In the poem "Lines", Wordsworth is revisiting a place he had been five years before. In his opening description, he draws a picture while he is retracing his steps: the rolling rivers, the "lofty" cliffs, the cottages, the orchards and a "dark sycamore" tree where he takes a rest.
On my most recent read in getting ready for this blog, the "dark sycamore" jumped out of the text. Is that a symbol of something? I thought. I am missing some obvious cultural references? Like any good English teacher now living in the internet age, I did a google search to find out the following questions. They are linked to my answers:
- What does a sycamore tree look like? (Leafs on. From underneath)
- Is it native to England? (Not strictly but grows everywhere.)
- Is it the same tree as the one in the Bible story with Zachheus? (Yes but the one in the Bible is probably a fig tree)
- What are other cultural references? (Lots of references but mostly after the poem was written: Sycamore Tree lyrics for Twin Peaks, The Tolpuddle Martyrs' tree, restorative justice program in New Zealand)
But get this! This academic paper, which was presented at a conference, is about the writing process and how teachers inflict the constraints of a Romantic view of writing that ultimately blocks our students from their own writing life. In the abstract, she writes:
"Students are asked to organize essays into orderly units that are as totalitarian as Romanticism can be. The thesis mandated is as overarching, as imposing, and as obscuring as that dark sycamore in "Tintern Abbey," from under which the poet speaks. Maybe teachers of composition need to be radically quiescent and not consciously hand down what they know, but encourage their students to render representations from under their own brands of lexical arbors"
At the heart of her paper she is questioning the assumptions of how we teach writing especially structures like the five paragraph essay with its "mandated", "overarching" thesis. Her bold assertion that essays are totalitarian may seem over the top but sometimes we need the drama of language to push out thinking. She could also be right. (Of course I can't help love this paper because she combines the concept of totalitarian with writing - perfect concepts for FFP - a course that combines Civics with English and Careers).
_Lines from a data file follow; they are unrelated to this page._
(* ===== verification/Heap.v ===== *)
(** What a program may expect of [malloc]: the interface that the functions which allocate
    are verified against, and an allocator that has it. *)

From S2P Require Import Prelude Mem.

(** [owned m a n]: the program holds the block of [n] bytes at [a]. *)
Definition keeps_blocks (owned : mem -> Z -> Z -> Prop) (m m' : mem) : Prop :=
  forall b k, owned m b k -> owned m' b k /\ forall x, b <= x < b + k -> rd8 m' x = rd8 m x.

Class Heap (malloc : mem -> Z -> Z * mem) (owned : mem -> Z -> Z -> Prop) := {
  (** [malloc] leaves the blocks that are held alone; it fails, or gives a block that
      overlaps none of them. *)
  malloc_spec m n a m' : 0 <= n -> malloc m n = (a, m') ->
    keeps_blocks owned m m' /\
    (a = 0 \/ 0 < a /\ a + n < 2 ^ 32 /\ owned m' a n /\
       forall b k, owned m b k -> a + n <= b \/ b + k <= a);
  (** Writing into a block that is held makes no block another's. *)
  owned_write m m' a n b k :
    owned m a n -> same_out a (a + n) m m' -> owned m b k -> owned m' b k }.

#[export] Instance keeps_blocks_preorder owned : PreOrder (keeps_blocks owned).
Proof.
  split; [by intros m b k|]. intros m1 m2 m3 H1 H2 b k O.
  destruct (H1 b k O) as [O2 E2]. destruct (H2 b k O2) as [O3 E3]. split; [done|].
  intros x Hx. by rewrite E3, E2.
Qed.

Lemma keeps_cstr owned m m' a n s :
  keeps_blocks owned m m' -> owned m a n -> zlen s + 1 <= n -> cstr m a s -> cstr m' a s.
Proof.
  intros K O L [B N]. split; [|done]. apply (bytes_at_ext m); [|done].
  intros x Hx. rewrite zlen_app in Hx. change (zlen [0]) with 1 in Hx.
  apply (K a n O). lia.
Qed.

(** [malloc_spec] for a call that is known. *)
Lemma malloc_result {malloc owned} `{!Heap malloc owned} m n a m' :
  malloc m n = (a, m') -> 0 <= n ->
  keeps_blocks owned m m' /\
  (a = 0 \/ 0 < a /\ a + n < 2 ^ 32 /\ owned m' a n /\
     forall b k, owned m b k -> a + n <= b \/ b + k <= a).
Proof. intros E Hn. by apply (malloc_spec m n). Qed.

(** A block that came from [malloc] may be written: the blocks held before are kept. *)
Lemma fresh_write {malloc owned} `{!Heap malloc owned} m m1 m2 a n :
  0 <= n -> malloc m n = (a, m1) -> a <> 0 -> same_out a (a + n) m1 m2 ->
  keeps_blocks owned m m2 /\ owned m2 a n.
Proof.
  intros Hn E Na S. destruct (malloc_spec m n a m1 Hn E) as [K [?|(_ & _ & Oa & D)]]; [done|].
  split; [|by eapply owned_write]. intros b k O. destruct (K b k O) as [O1 E1].
  split; [by apply (owned_write m1 m2 a n)|]. intros x Hx. rewrite S; [by apply E1|].
  specialize (D b k O). lia.
Qed.

(** ** An allocator: blocks one after the other, the first free address at [brk_at] *)

Definition brk_at : Z := 16.

Definition brk (m : mem) : Z := unle (ld_bytes m brk_at 4).

Definition bump (m : mem) (n : Z) : Z * mem :=
  if (20 <=? brk m) && (brk m + n <? 2 ^ 32)
  then (brk m, st_bytes m brk_at (le 4 (brk m + n)))
  else (0, m).

Definition bump_owned (m : mem) (a n : Z) : Prop := 20 <= a /\ 0 <= n /\ a + n <= brk m.

Lemma brk_ext m m' : (forall x, 16 <= x < 20 -> rd8 m' x = rd8 m x) -> brk m' = brk m.
Proof. intros H. unfold brk. f_equal. by apply ld_bytes_ext. Qed.

Lemma brk_store m v : 0 <= v < 2 ^ 32 -> brk (st_bytes m brk_at (le 4 v)) = v.
Proof.
  intros H. unfold brk. change 4%nat with (Z.to_nat 4).
  rewrite (bytes_at_ld_eq _ _ (le 4 v)); [|apply bytes_at_st_bytes, le_range|done].
  rewrite unle_le. change (256 ^ Z.of_nat 4) with (2 ^ 32). by apply Z.mod_small.
Qed.

#[export] Instance bump_heap : Heap bump bump_owned.
Proof.
  split.
  - intros m n a m' Hn. unfold bump.
    destruct (Z.leb_spec 20 (brk m)); [|intros [= <- <-]; split; [done|by left]].
    destruct (Z.ltb_spec (brk m + n) (2 ^ 32)); cbn [andb]; intros E;
      apply pair_equal_spec in E as [<- <-]; [|split; [done|by left]].
    assert (brk (st_bytes m brk_at (le 4 (brk m + n))) = brk m + n) as Eb by (apply brk_store; lia).
    split; [|right; split_and!; [lia|done| |]].
    + intros b k (H1 & H2 & H3). unfold bump_owned. rewrite Eb. split; [lia|].
      intros x Hx. apply rd8_st_bytes_out. rewrite zlen_le. unfold brk_at. lia.
    + unfold bump_owned. rewrite Eb. lia.
    + intros b k (H1 & H2 & H3). lia.
  - intros m m' a n b k (H1 & H2 & H3) S (H4 & H5 & H6). unfold bump_owned.
    rewrite (brk_ext m m'); [done|]. intros x Hx. apply S. lia.
Qed.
The five paragraph essay seems to be a sacred idea in the high school English classroom. That's what high school English teachers do....teach the five paragraph essay. And with (some) reason. It is a writing device to organize your thoughts. In organizing your thoughts, the structure becomes a scaffold to help build a line of argument. The formula is simple and simple to mark. What possibly could be wrong? Right?
Yet not every argument can fit neatly into five paragraphs. I began encountering the limits of this five paragraph essay in late high school and early university but I didn't know the next step. I felt like even questioning the five paragraphs was equivalent to swearing in church. As a result, I don't think letting the five paragraph essay exist as the only model of persuasive writing in high school is healthy or realistic to the future goals of my students.
But I can't not teach the five paragraph essay. It would leave students ill-equipped for the next grade. They would be missing out on the life changing, cultural experience of knowing and intimately understanding the five paragraph essay. How damaging!
Let me jest some more. Here is what I imagine. A note taped to the English department door (similar to Martin Luther's 95 theses):
Dear English Colleagues,
I can no longer teach the Five Paragraph Essay. It is a totalitarian concept the puts manacles on the minds of my students.
In political protest,
In search of true democratic existence,
But what do I offer up instead? I think the question really is, how to you unlock the potential of what the five paragraph essay initially stood for and how do you integrate that into the classroom. I also feel that I am just starting to understand how to mentor others into writing. So often I find the best lessons occur when a student and I are looking at a piece of writing and we rewrite while I "think aloud" my thoughts on what makes stronger sentences. Last Friday, I was editing a graphic design piece for a senior student's portfolio application. I had taught this student five years ago in grade nine. At that time he was a disengaged young man with hair in face listening to loud music sliding into class just as the bell would ring. On Friday, he hung on to every suggestion about grammar and stylistic tricks to make his copy better. It was directly applicable to his goals. For me it is always more interesting teaching and learning with a motivated student. How do you tap into motivation when you say to a class, "Okay class, now we will put engagement on pause as we cover our bases and teach you the five paragraph essay. You will need this some day." ?
The Cheerios are now crushed into tiny bits on the floor. The cupboard is completely emptied out of its contents. And A. was screaming her need for breakfast, I fed her and she is now in bed about to wake up. I need to publish this and move on.
In reflecting back on the five paragraph essay and where I am going with it in my classroom, I have come across a couple other teacher blog entries on the five paragraph essay. All worth a read.
Beyond the Five Paragraph Essay
Teaching Writing: Five Paragraph Essay is Not the Answer
Giving Credit Where Credit is Due: The Five Paragraph Essay
And finally, I just want to highlight that this blog entry was brought to you by a google search on a dark sycamore tree. Thank you Wordsworth. Thank you Google.